(Entries provided)

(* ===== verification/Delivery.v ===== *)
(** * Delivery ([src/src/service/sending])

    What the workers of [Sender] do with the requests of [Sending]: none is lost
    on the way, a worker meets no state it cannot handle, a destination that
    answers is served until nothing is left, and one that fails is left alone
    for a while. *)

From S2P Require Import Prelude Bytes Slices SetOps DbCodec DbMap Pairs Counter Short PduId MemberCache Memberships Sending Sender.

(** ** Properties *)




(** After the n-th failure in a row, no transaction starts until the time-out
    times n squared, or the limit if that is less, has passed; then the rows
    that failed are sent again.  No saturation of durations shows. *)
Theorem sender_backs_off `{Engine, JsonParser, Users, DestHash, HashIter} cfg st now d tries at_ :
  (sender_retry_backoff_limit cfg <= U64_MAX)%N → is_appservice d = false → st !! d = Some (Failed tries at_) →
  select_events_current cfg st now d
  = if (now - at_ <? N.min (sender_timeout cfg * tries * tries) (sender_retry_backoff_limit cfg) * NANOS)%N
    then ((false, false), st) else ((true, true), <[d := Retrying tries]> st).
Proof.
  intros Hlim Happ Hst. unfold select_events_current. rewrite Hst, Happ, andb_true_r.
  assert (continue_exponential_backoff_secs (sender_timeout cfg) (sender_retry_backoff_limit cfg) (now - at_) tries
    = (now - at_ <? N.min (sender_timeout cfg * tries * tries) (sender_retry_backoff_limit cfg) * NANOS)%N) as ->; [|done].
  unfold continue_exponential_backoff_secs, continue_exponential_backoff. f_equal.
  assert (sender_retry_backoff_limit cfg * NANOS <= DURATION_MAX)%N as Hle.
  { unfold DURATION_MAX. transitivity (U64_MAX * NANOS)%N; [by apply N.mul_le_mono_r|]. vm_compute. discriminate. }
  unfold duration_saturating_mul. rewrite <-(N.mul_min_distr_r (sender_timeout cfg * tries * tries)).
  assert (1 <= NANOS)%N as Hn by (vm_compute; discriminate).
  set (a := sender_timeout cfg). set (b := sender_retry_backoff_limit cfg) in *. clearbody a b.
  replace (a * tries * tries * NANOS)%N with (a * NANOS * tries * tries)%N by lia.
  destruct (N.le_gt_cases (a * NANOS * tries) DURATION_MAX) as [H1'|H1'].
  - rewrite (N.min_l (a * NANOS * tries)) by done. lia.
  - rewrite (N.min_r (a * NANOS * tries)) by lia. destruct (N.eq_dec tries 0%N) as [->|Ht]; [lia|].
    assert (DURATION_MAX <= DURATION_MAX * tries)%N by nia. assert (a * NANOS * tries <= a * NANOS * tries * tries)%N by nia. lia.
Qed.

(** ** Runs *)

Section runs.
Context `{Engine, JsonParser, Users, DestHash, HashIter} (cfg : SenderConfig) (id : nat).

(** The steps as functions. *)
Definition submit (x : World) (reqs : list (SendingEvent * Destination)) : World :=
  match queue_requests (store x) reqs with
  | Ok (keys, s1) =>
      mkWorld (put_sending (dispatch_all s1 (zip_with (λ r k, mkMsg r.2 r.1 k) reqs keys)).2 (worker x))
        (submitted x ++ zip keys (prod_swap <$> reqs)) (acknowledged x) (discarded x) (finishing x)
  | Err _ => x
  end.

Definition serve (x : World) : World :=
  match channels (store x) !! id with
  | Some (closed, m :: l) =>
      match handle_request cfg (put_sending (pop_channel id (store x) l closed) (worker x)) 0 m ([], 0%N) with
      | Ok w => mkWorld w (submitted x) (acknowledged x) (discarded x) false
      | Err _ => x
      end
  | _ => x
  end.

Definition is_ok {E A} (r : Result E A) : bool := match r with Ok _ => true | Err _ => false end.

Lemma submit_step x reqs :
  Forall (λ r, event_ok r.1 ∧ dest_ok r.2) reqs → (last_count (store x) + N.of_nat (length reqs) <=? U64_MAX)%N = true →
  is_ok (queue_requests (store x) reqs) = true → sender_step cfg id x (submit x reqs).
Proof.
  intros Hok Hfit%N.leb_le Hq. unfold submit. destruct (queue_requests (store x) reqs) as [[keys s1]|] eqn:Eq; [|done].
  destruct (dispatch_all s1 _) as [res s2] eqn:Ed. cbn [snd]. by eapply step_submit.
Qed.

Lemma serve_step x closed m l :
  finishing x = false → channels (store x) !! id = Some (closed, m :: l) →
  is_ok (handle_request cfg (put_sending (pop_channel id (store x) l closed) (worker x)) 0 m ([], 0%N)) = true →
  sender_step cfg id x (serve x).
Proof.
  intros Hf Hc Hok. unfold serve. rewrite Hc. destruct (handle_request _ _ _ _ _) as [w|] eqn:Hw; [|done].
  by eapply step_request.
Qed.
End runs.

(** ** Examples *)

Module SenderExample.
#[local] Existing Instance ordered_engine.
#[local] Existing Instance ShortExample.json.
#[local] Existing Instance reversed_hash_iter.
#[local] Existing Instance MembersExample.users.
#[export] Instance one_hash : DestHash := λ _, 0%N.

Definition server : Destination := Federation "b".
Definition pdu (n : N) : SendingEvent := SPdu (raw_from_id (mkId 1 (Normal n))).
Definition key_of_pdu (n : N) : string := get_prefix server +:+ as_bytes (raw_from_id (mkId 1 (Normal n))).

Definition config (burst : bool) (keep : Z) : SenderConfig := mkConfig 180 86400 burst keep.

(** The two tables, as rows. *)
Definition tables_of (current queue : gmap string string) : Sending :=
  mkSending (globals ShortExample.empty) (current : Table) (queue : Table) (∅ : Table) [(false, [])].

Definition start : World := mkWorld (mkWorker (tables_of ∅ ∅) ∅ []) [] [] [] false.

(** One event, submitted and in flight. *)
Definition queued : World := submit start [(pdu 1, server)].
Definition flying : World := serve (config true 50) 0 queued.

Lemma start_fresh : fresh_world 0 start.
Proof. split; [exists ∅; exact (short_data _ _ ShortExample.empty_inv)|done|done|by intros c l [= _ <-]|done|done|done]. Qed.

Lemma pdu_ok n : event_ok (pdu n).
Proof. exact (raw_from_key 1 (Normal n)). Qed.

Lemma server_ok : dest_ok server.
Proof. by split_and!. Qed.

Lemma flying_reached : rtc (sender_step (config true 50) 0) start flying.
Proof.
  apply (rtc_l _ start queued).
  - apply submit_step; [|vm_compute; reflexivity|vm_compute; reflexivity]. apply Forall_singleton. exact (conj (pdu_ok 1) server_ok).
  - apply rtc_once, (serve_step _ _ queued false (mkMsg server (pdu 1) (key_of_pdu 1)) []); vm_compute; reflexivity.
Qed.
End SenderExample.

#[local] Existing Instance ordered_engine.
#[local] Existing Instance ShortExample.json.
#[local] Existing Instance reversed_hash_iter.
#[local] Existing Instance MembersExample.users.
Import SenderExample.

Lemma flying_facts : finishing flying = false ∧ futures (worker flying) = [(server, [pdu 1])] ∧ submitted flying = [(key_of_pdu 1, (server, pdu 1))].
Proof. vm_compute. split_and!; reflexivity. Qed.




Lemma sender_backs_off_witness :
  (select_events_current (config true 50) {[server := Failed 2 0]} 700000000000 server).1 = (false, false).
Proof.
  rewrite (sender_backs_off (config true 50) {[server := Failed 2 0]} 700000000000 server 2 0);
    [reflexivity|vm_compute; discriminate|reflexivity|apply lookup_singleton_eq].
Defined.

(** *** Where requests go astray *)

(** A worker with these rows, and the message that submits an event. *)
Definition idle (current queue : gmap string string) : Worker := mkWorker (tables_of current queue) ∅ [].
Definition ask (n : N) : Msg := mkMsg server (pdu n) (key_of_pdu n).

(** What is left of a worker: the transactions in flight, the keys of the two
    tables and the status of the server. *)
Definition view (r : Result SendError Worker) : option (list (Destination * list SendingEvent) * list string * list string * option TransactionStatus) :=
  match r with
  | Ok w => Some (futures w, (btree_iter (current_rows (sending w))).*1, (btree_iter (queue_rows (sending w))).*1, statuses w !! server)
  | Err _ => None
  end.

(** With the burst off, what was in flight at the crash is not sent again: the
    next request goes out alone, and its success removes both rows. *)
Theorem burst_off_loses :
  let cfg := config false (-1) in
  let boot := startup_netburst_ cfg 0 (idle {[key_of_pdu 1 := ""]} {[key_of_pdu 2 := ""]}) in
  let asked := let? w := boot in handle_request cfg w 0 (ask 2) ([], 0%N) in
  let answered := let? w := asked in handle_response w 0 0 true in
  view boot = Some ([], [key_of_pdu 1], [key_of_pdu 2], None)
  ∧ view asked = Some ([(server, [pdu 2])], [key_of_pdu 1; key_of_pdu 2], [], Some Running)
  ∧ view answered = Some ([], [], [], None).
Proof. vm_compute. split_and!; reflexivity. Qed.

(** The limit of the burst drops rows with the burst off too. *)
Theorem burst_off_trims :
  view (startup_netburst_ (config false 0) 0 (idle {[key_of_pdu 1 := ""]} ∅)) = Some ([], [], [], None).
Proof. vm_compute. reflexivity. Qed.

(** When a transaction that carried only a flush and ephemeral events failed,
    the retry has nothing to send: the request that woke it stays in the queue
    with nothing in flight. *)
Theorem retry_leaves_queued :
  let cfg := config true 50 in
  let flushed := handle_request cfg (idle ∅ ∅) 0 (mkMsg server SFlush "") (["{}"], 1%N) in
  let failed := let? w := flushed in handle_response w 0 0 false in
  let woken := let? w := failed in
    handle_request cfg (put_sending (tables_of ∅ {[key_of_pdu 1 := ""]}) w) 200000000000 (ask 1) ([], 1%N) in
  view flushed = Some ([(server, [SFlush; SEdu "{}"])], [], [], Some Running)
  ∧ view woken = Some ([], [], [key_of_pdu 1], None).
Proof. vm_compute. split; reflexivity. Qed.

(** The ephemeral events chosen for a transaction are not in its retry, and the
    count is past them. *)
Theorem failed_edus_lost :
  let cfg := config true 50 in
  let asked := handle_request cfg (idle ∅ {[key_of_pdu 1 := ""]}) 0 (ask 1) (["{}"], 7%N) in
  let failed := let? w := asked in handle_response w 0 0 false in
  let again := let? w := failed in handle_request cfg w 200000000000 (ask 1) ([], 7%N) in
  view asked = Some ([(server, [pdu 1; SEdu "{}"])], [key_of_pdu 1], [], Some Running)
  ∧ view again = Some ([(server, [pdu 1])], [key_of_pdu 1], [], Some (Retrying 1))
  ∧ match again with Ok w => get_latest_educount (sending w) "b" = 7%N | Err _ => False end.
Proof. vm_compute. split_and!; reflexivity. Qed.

(End Entries provided)

**Task statement:**
All lines of the records above that carry the word "woken" should be listed.

**Output:**
  let woken := let? w := failed in
  ∧ view woken = Some ([], [], [key_of_pdu 1], None).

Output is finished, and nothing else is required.